MÁRCIO POCHMANN: O enfraquecimento da relação salarial abriu caminho para a ascensão da mobilização social em torno das estratégias de busca de créditos a qualquer custo para financiar o padrão de vida. Além do endividamento, o trabalho através do uso dos aplicativos tem permitido obter recursos para tentar equilibrar o orçamento doméstico.

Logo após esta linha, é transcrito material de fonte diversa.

Lemma wf_run evs y : wf y -> wf (run evs y).
Proof. revert y. induction evs as [|ev evs IH]; intros y Hy; [done|]. apply IH. by apply wf_step. Qed.

Lemma wf_new : wf newSystem.
Proof.
  split; simpl; try (intros k a Hk; by rewrite lookup_empty in Hk); [|lia|].
  - intros a l Hl. by rewrite lookup_nil in Hl.
  - intros ? ? ? ? Hd. by apply not_elem_of_nil in Hd.
Qed.

(** *** Whose packet it is *)

(** A reply or a Newchannel event that announced the channel under the call's
    action id. *)
Definition announced_channel (l : list Fact) (ch id : string) : Prop :=
  exists pkt, (FReply pkt ∈ l \/ FPacket pkt ∈ l /\ get pkt "Event" = "Newchannel")
    /\ get pkt "Channel" = ch /\ actionID pkt = id.

(** A Newchannel event that announced the unique id under the call's action id,
    or on a channel announced for the call. *)
Definition announced_uniqueid (l : list Fact) (uid id : string) : Prop :=
  exists pkt, FPacket pkt ∈ l /\ get pkt "Event" = "Newchannel" /\ get pkt "Uniqueid" = uid
    /\ (actionID pkt = id \/ announced_channel l (get pkt "Channel") id).

Lemma announced_channel_mono l l' ch id : announced_channel l ch id -> announced_channel (l ++ l') ch id.
Proof. intros (pkt & Hp & H). exists pkt. split; [|done]. rewrite !elem_of_app. naive_solver. Qed.

Lemma announced_uniqueid_mono l l' uid id : announced_uniqueid l uid id -> announced_uniqueid (l ++ l') uid id.
Proof.
  intros (pkt & Hp & He & Hu & Ho). exists pkt. split_and!; [apply elem_of_app; by left|done|done|].
  destruct Ho; [by left|right; by apply announced_channel_mono].
Qed.

(** The indexes lead where the history says, and a leg's staged transfer was
    staged for it. *)
Record told (l : list Fact) (v : Voice) : Prop := {
  td_channel : forall ch a, byChannel v !! ch = Some a -> announced_channel l ch (leg_field interactionID a v);
  td_uniqueid : forall u a, byUniqueid v !! u = Some a -> announced_uniqueid l u (leg_field interactionID a v);
  td_staged : forall a, leg_field transferTo a v <> "" -> FStaged (leg_field interactionID a v) (leg_field transferTo a v) ∈ l;
}.

Lemma told_mono l l' v : told l v -> told (l ++ l') v.
Proof.
  intros [H1 H2 H3]. split; [intros; by apply announced_channel_mono, H1|intros; by apply announced_uniqueid_mono, H2|].
  intros a Ha. apply elem_of_app. left. by apply H3.
Qed.

(** Fewer entries, the same legs, staged transfers kept or gone. *)
Lemma told_sub l v v' :
  told l v -> (forall ch a, byChannel v' !! ch = Some a -> byChannel v !! ch = Some a) ->
  (forall u a, byUniqueid v' !! u = Some a -> byUniqueid v !! u = Some a) ->
  (forall a, leg_field interactionID a v' = leg_field interactionID a v) ->
  (forall a, leg_field transferTo a v' = leg_field transferTo a v \/ leg_field transferTo a v' = "") -> told l v'.
Proof.
  intros [H1 H2 H3] Hc Hu Hw Ht. split.
  - intros ch a Ha. rewrite Hw. by apply H1, Hc.
  - intros u a Ha. rewrite Hw. by apply H2, Hu.
  - intros a Ha. rewrite Hw. destruct (Ht a) as [E|E]; [|done]. rewrite E in Ha |- *. by apply H3.
Qed.

Lemma leg_field_on_leg {f} a g v b :
  leg_field f b (on_leg a g v) = if decide (b = a) then match heap v !! b with Some l => f (g l) | None => "" end
                                 else leg_field f b v.
Proof. unfold leg_field. rewrite heap_on_leg. destruct (decide _); [|done]. by destruct (heap v !! b). Qed.

(** A write that keeps who the leg is, and its staged transfer or drops it. *)
Lemma told_on_leg l a g v :
  keeps g -> (forall x, transferTo (g x) = transferTo x \/ transferTo (g x) = "") -> told l v -> told l (on_leg a g v).
Proof.
  intros Hk Ht Hv. apply (told_sub l v); [done..|intros b; by apply identity_on_leg|].
  intros b. rewrite leg_field_on_leg. destruct (decide _); [|by left]. unfold leg_field. destruct (heap v !! b); [apply Ht|by left].
Qed.

Lemma told_bind_channel l a ch v :
  told l v -> announced_channel l ch (leg_field interactionID a v) -> told l (bind_channel a ch v).
Proof.
  intros Hv Ha. destruct keeps_fields as (_ & _ & _ & _ & Hk & _). unfold bind_channel.
  pose proof (told_on_leg l a _ v (Hk ch) (fun x => ltac:(left; by destruct (is_empty (channel x)))) Hv) as Hv'.
  set (v' := on_leg a _ v) in *. pose proof (fun b => proj1 (identity_on_leg a _ v b (Hk ch))) as Hw. fold v' in Hw.
  destruct Hv' as [H1 H2 H3]. split; cbn [byChannel byUniqueid]; [|exact H2|exact H3].
  intros ch' b [[<- <-]|[_ Hb]]%lookup_insert_Some; [|by apply H1].
  change (announced_channel l ch (leg_field interactionID a v')). by rewrite Hw.
Qed.

Lemma told_bind_uniqueid l a u v :
  told l v -> (u <> "" -> announced_uniqueid l u (leg_field interactionID a v)) -> told l (bind_uniqueid a u v).
Proof.
  intros Hv Ha. unfold bind_uniqueid. destruct (is_empty u) eqn:E; [done|]. apply is_empty_false in E.
  destruct keeps_fields as (_ & Hk & _).
  pose proof (told_on_leg l a _ v (Hk u) (fun x => or_introl eq_refl) Hv) as Hv'.
  set (v' := on_leg a _ v) in *. pose proof (fun b => proj1 (identity_on_leg a _ v b (Hk u))) as Hw. fold v' in Hw.
  destruct Hv' as [H1 H2 H3]. split; cbn [byChannel byUniqueid]; [exact H1| |exact H3].
  intros u' b [[<- <-]|[_ Hb]]%lookup_insert_Some; [|by apply H2].
  change (announced_uniqueid l u (leg_field interactionID a v')). rewrite Hw. by apply Ha.
Qed.

Lemma told_removeLeg l a v : told l v -> told l (removeLeg a v).
Proof.
  intros Hv. unfold removeLeg. destruct (heap v !! a) as [x|]; [|done].
  apply (told_sub l v); [done|intros k b; cbn [byChannel]|intros k b; cbn [byUniqueid]|done|by left];
    destruct (is_empty _); try done; apply drop_entry_sub.
Qed.

(** The key of [legs] is the call's id. *)
Definition keyed (v : Voice) : Prop := forall id a, legs v !! id = Some a -> leg_field interactionID a v = id.

Lemma told_onNewchannel l pkt v :
  get pkt "Event" = "Newchannel" -> FPacket pkt ∈ l -> keyed v -> told l v -> told l (onNewchannel pkt v).
Proof.
  intros He Hl Hk Hv. unfold onNewchannel. destruct (is_empty (get pkt "Channel")); [done|].
  destruct (option_or (legs v !! actionID pkt) (byChannel v !! get pkt "Channel")) as [a|] eqn:E; [|done].
  assert (actionID pkt = leg_field interactionID a v \/ announced_channel l (get pkt "Channel") (leg_field interactionID a v)) as Ho.
  { unfold option_or in E. destruct (legs v !! actionID pkt) eqn:El; [injection E as ->; left; symmetry; by apply Hk|].
    right. by apply (td_channel _ _ Hv). }
  assert (announced_channel l (get pkt "Channel") (leg_field interactionID a v)) as Hc
    by (destruct Ho as [Ho|Ho]; [exists pkt; auto|done]).
  apply told_bind_channel; [apply told_bind_uniqueid; [done|]|].
  - intros _. exists pkt. by split_and!.
  - destruct keeps_fields as (_ & Hku & _). unfold bind_uniqueid. destruct (is_empty (get pkt "Uniqueid")); [done|].
    pose proof (proj1 (identity_on_leg a (with_uniqueid (get pkt "Uniqueid")) v a (Hku _))) as Hw.
    unfold leg_field in *. cbn [heap]. by rewrite Hw.
Qed.
Definition sanitizeDialString (field emptyCode : string) (forbidden : list ascii) (s : string) : string + Error :=
  let s := trim_space s in
  if is_empty s then inr (Invalid emptyCode (field +:+ " is required"))
  else if contains_any s (blanks ++ forbidden) then
    inr (Invalid "freeswitch.dial_string_invalid" (field +:+ " contains characters that are illegal in a dial string"))
  else inl s.

Definition errUnknownLeg : error :=
  AppErr (NotFound "freeswitch.unknown_leg" "no provider leg is tracked for this reference").

Definition wrapCommandErr (err : cerror) (cmd : string) : error :=
  let cause := OtherErr (ce_text err) None in
  AppErr (if ce_auth err
          then Wrap cause KindUnauth "freeswitch.auth_rejected"
                 "FreeSWITCH event socket rejected the platform's credentials"
          else Wrap cause KindInternal "freeswitch.command_failed" ("FreeSWITCH command " +:+ cmd +:+ " failed")).

Definition replyErr `{Unicode} (result cmd ref : string) (r : legRegistry) : error * legRegistry :=
  if contains (ToLower result) "no such channel" then
    (AppErr (NotFound "freeswitch.leg_not_found" "FreeSWITCH reports no such channel for this leg"), snd (endLeg ref r))
  else (AppErr (Internal "freeswitch.command_rejected" ("FreeSWITCH rejected " +:+ cmd +:+ ": " +:+ result)), r).

(** ** voice.go: the voice port *)

Section Commands.
Context `{Unicode} `{EventJSON}.
Variable cfg : Config.

Definition originate_line (id to from : string) : string :=
  "bgapi originate {origination_uuid=" +:+ id +:+ "}" +:+ to +:+ " &bridge(" +:+ from +:+ ")".

(** [PlaceCall] up to the command: the leg tracked and the line. *)
Definition place_begin (uuid_ok : string -> bool) (cmd : CallCommand) (r : legRegistry)
  : (string * legRegistry) + Error :=
  let tenant := dict_str (cc_ProviderOptions cmd) "tenant_id" in
  let id := cc_InteractionID cmd in
  if is_empty tenant then inr (Invalid "freeswitch.tenant_required" "tenant_id provider option is required")
  else if is_empty id then inr (Invalid "freeswitch.interaction_id_required" "interaction id is required")
  else if negb (uuid_ok id) then
    inr (Invalid "freeswitch.interaction_id_invalid"
           "interaction id must be a UUID: FreeSWITCH carries it as the origination_uuid")
  else match sanitizeDialString "destination" "freeswitch.destination_required" [" "; "&"; "("]%char (cc_To cmd) with
  | inr err => inr err
  | inl to =>
      match sanitizeDialString "origin" "freeswitch.origin_required" [" "; "("; ")"; ","]%char (cc_From cmd) with
      | inr err => inr err
      | inl from => inl (originate_line id to from, trackLeg id tenant r)
      end
  end.

(** [PlaceCall] from the answer on. *)
Definition place_finish (id : string) (answer : Frame + cerror) (r : legRegistry) : option error * legRegistry :=
  match answer with
  | inr err => (Some (wrapCommandErr err cmdOriginate), snd (endLeg id r))
  | inl reply =>
      if negb (has_prefix (Result reply) "+OK") then
        (Some (AppErr (Internal "freeswitch.originate_rejected" ("FreeSWITCH rejected the dial: " +:+ Result reply))),
         snd (endLeg id r))
      else
      let job := Header (headers reply) hdrJobUUID in
      let job := if is_empty job then jobUUIDFromReply (ReplyText reply) else job in
      if is_empty job then
        (Some (AppErr (Internal "freeswitch.job_uuid_missing"
                 "bgapi originate reply carried no Job-UUID: the dial cannot be correlated")), snd (endLeg id r))
      else (None, trackJob job id r)
  end.

(** A command on a leg from the answer on. *)
Definition command_finish (cmd ref : string) (answer : Frame + cerror) (r : legRegistry)
  : option error * legRegistry :=
  match answer with
  | inr err => (Some (wrapCommandErr err cmd), r)
  | inl reply =>
      if has_prefix (Result reply) "+OK" then (None, r)
      else let '(err, r) := replyErr (Result reply) cmd ref r in (Some err, r)
  end.
(* ===== verification/TwilioVoice.v ===== *)
(** * internal/telephony/adapters/twilio: the Twilio voice adapter

    client.go (the REST transport with its retry loop and error classes),
    voice.go (the voice port over it) and events.go (status callbacks). JSON,
    the HTTP client, the context and the random jitter are parameters
    ([VoicePorts]); those that can change from call to call answer by
    everything the adapter did before. The delivery hook runs over the
    platform's state. *)

From Stdlib Require Import String Ascii.
From S2P Require Import Prelude GoStd AppErrors Store Comms Text Regexp Sha256 UrlQuery Planes.
From S2P Require Import CommsRegistry.

Local Open Scope Z_scope.

(** ** client.go *)

Definition ProviderName := "twilio".
Definition defaultBaseURL := "https://api.twilio.com".
Definition responseCapByte : Z := Z.shiftl 1 20.

Definition maxRetries : Z := 3.
Definition defaultRetryBase : Z := 100 * Millisecond.
Definition maxBackoffDelay : Z := 2 * Second.
Definition maxRetryAfter : Z := 5 * Second.

(** [Config] but for the hooks and the HTTP client. *)
Record Config := MkConfig {
  AccountSID : Secret;
  AuthToken : Secret;
  BaseURL : string;
  TwiMLBaseURL : string;
  CallbackBaseURL : string;
  HoldTwiMLURL : string;
  ResumeURL : string;
  RetryBaseDelay : Z;
}.

Definition shown (key val : string) : list string := if is_empty val then [] else [key +:+ "=" +:+ val].

(** [Config.String] *)
Definition Config_String (c : Config) : string :=
  "twilio("
    +:+ Join (["account_sid=" +:+ Redacted (AccountSID c); "auth_token=" +:+ Redacted (AuthToken c)]
              ++ shown "base_url" (BaseURL c) ++ shown "twiml_base_url" (TwiMLBaseURL c)
              ++ shown "callback_base_url" (CallbackBaseURL c) ++ shown "hold_twiml_url" (HoldTwiMLURL c)
              ++ shown "resume_url" (ResumeURL c)) " "
    +:+ ")".

Definition GoString (c : Config) : string := Config_String c.

Record client := MkClient {
  baseURL : string;
  accountSID : string;
  authToken : string;
  retryBase : Z;
}.

(** [strings.TrimRight(s, "/")] *)
Fixpoint trim_right_slash (s : string) : string :=
  match s with
  | EmptyString => EmptyString
  | String a s' =>
      match trim_right_slash s' with
      | EmptyString => if Ascii.eqb a "/" then EmptyString else String a EmptyString
      | r => String a r
      end
  end.

Definition newClient (cfg : Config) : client :=
  let base := if is_empty (BaseURL cfg) then defaultBaseURL else BaseURL cfg in
  let retryBase := if RetryBaseDelay cfg <=? 0 then defaultRetryBase else RetryBaseDelay cfg in
  MkClient (trim_right_slash base) (AccountSID cfg) (AuthToken cfg) retryBase.

Record callResource := MkCallResource {
  SID : string;
  cr_Status : string;
}.

Record apiError := MkApiError {
  ae_Code : Z;
  ae_Message : string;
  ae_MoreInfo : string;
  ae_Status : Z;
}.

Definition retryableStatus (status : Z) : bool := (status =? 429) || (500 <=? status).

(** The hint and whether it is one; the product wraps. *)
Definition parseRetryAfter (header : string) : option Z :=
  let header := trim_space header in
  if is_empty header then None else
  match atoi header with
  | None => None
  | Some secs =>
      if secs <=? 0 then None
      else let d := wrap64 (secs * Second) in
           Some (if maxRetryAfter <? d then maxRetryAfter else d)
  end.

Tendo em vista se tratar do trabalho de tipo nômade, sem mais a garantia da estabilidade, como pensaria o futuro da vida laboral?

Realmente, vendo por esse lado, é bem complicado, porque muita gente hoje não tem mais a disponibilidade de ficar presa a um local, de se sujeitar a todos os horários, cargo fixo, que é uma das oportunidades que o aplicativo te dá, que realmente chama a atenção nossa.

TARSO GENRO: Os trabalhadores de App, eles não são trabalhadores dependentes clássicos e nem tem uma subordinação clássica. Podem tê-la, se for estabelecida uma relação contratual desde o começo. Mas eu entendo que, na verdade, nós precisamos de um novo sistema protetivo. Mais amplo, mais profundo e mais radical que a CLT. Porque esses trabalhadores, na verdade, eles podem se transformar em modernos escravos, com uns empregadores abstratos e irresponsáveis permanentes com as suas obrigações. Vocês não acham que isso é importante, um novo estatuto protetivo para este novo mundo do trabalho?

Acho, sim. Acho que é muito importante e concordo com essa citação que ele falou. Muita das vezes, a gente precisa, sim, se organizar, principalmente, nessa área. Entendeu?

CONSIDERAÇÕES FINAIS DE LUIZA MARIANO DA SILVA: Não, não. Acho que tudo já foi dito. Não tenho nada pra fazer de considerações.